__TASK__
The records below hold a stretch from the line with "right. rewrite Hch, lookup_delete_ne" through the line with "(** What an"; return exactly those lines, ends included, and nothing more.

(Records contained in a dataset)
━━━
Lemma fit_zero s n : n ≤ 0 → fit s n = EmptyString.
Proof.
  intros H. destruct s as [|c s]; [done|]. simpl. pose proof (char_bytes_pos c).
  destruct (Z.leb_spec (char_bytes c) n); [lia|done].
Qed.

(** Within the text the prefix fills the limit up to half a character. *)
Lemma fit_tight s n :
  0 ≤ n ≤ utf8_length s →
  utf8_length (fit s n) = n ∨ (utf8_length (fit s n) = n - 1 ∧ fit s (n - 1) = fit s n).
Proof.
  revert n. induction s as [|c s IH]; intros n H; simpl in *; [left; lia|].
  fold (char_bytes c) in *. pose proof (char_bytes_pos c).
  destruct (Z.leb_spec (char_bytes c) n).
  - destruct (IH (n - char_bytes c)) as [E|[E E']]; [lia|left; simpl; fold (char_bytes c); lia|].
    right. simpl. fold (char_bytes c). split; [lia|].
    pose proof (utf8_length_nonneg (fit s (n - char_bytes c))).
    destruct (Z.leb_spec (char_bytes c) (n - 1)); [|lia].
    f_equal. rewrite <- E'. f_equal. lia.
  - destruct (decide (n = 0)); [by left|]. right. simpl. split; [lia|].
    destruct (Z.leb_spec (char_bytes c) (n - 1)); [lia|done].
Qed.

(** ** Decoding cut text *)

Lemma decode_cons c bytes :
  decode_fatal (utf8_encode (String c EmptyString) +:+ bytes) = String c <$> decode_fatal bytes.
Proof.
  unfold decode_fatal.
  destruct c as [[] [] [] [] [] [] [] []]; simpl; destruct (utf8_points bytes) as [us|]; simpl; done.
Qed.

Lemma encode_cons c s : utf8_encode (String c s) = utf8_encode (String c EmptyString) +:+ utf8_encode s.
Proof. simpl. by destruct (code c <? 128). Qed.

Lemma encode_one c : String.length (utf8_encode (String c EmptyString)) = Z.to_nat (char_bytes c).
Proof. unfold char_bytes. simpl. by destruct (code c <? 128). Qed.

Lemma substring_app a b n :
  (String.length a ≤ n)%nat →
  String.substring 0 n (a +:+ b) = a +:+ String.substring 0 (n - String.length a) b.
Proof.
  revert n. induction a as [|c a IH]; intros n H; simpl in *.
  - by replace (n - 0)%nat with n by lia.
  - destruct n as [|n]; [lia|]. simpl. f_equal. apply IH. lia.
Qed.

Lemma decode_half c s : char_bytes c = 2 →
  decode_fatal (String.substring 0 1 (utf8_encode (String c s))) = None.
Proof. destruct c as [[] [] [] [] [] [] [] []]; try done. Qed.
━━━
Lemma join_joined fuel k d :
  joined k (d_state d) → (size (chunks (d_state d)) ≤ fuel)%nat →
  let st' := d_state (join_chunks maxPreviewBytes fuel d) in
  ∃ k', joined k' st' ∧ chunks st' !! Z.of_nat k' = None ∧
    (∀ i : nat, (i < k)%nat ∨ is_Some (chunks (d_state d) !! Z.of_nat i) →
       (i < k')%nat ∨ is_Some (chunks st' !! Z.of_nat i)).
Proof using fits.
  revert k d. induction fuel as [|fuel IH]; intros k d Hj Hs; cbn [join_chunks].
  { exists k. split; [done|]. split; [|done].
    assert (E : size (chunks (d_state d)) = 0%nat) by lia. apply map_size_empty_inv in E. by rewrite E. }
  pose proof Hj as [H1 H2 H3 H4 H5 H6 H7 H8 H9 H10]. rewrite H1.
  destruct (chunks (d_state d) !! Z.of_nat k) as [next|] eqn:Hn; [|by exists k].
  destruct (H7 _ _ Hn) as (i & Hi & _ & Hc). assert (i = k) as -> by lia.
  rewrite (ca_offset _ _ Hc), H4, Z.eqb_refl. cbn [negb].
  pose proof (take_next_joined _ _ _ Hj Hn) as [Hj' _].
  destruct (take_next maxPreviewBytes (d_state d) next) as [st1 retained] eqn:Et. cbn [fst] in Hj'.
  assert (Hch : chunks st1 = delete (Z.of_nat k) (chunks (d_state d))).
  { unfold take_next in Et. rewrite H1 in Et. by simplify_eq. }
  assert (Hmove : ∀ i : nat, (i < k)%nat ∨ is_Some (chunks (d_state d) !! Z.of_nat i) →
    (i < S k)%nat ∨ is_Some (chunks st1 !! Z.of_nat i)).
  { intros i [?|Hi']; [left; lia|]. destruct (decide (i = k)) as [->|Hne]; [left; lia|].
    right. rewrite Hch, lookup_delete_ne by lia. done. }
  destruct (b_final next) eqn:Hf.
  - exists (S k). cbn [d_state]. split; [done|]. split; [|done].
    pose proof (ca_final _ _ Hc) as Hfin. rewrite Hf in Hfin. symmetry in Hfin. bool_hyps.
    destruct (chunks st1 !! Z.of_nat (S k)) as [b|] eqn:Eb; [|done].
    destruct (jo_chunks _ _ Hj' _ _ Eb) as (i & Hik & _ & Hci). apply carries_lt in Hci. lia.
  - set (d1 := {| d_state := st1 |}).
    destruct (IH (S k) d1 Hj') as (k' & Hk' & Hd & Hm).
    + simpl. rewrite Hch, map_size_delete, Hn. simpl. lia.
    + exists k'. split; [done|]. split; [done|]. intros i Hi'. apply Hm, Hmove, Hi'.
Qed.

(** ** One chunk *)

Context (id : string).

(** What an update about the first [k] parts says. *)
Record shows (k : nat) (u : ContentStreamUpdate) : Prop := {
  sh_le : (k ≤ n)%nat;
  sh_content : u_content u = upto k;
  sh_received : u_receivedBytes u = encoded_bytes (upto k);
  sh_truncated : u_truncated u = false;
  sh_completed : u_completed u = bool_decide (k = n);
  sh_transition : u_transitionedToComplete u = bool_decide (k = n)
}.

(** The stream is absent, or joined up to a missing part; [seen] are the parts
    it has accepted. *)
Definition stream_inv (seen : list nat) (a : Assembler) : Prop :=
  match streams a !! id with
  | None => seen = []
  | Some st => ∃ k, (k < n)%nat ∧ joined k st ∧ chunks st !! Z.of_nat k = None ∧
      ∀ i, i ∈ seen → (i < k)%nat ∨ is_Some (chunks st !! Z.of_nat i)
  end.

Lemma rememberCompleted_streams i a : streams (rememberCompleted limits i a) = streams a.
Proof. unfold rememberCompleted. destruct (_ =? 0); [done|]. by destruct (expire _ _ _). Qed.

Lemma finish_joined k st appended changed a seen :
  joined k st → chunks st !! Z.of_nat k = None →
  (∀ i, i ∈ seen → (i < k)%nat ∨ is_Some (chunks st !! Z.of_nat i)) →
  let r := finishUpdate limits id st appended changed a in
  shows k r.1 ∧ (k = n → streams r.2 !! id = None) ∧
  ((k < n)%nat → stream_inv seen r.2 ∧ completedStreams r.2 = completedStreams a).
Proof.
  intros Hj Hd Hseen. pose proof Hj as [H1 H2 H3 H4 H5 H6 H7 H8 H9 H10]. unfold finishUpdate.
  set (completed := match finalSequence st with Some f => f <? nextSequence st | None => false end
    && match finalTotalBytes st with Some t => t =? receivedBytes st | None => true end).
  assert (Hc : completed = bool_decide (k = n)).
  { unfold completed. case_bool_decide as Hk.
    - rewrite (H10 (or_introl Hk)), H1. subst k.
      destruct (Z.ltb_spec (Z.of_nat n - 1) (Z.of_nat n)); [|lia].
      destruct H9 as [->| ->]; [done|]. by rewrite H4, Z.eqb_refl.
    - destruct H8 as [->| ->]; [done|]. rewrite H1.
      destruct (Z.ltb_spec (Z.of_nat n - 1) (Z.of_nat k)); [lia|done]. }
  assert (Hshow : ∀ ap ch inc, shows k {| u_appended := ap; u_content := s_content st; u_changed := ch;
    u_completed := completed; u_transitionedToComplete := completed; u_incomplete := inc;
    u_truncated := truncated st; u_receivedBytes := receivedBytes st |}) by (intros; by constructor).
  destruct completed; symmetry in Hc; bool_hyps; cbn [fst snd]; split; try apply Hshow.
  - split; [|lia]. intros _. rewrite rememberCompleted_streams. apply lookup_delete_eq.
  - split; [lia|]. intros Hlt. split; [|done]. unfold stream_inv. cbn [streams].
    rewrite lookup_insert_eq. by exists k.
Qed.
━━━
__WRITTEN ANSWER__
    right. rewrite Hch, lookup_delete_ne by lia. done. }
  destruct (b_final next) eqn:Hf.
  - exists (S k). cbn [d_state]. split; [done|]. split; [|done].
    pose proof (ca_final _ _ Hc) as Hfin. rewrite Hf in Hfin. symmetry in Hfin. bool_hyps.
    destruct (chunks st1 !! Z.of_nat (S k)) as [b|] eqn:Eb; [|done].
    destruct (jo_chunks _ _ Hj' _ _ Eb) as (i & Hik & _ & Hci). apply carries_lt in Hci. lia.
  - set (d1 := {| d_state := st1 |}).
    destruct (IH (S k) d1 Hj') as (k' & Hk' & Hd & Hm).
    + simpl. rewrite Hch, map_size_delete, Hn. simpl. lia.
    + exists k'. split; [done|]. split; [done|]. intros i Hi'. apply Hm, Hmove, Hi'.
Qed.

(** ** One chunk *)

Context (id : string).

(** What an update about the first [k] parts says. *)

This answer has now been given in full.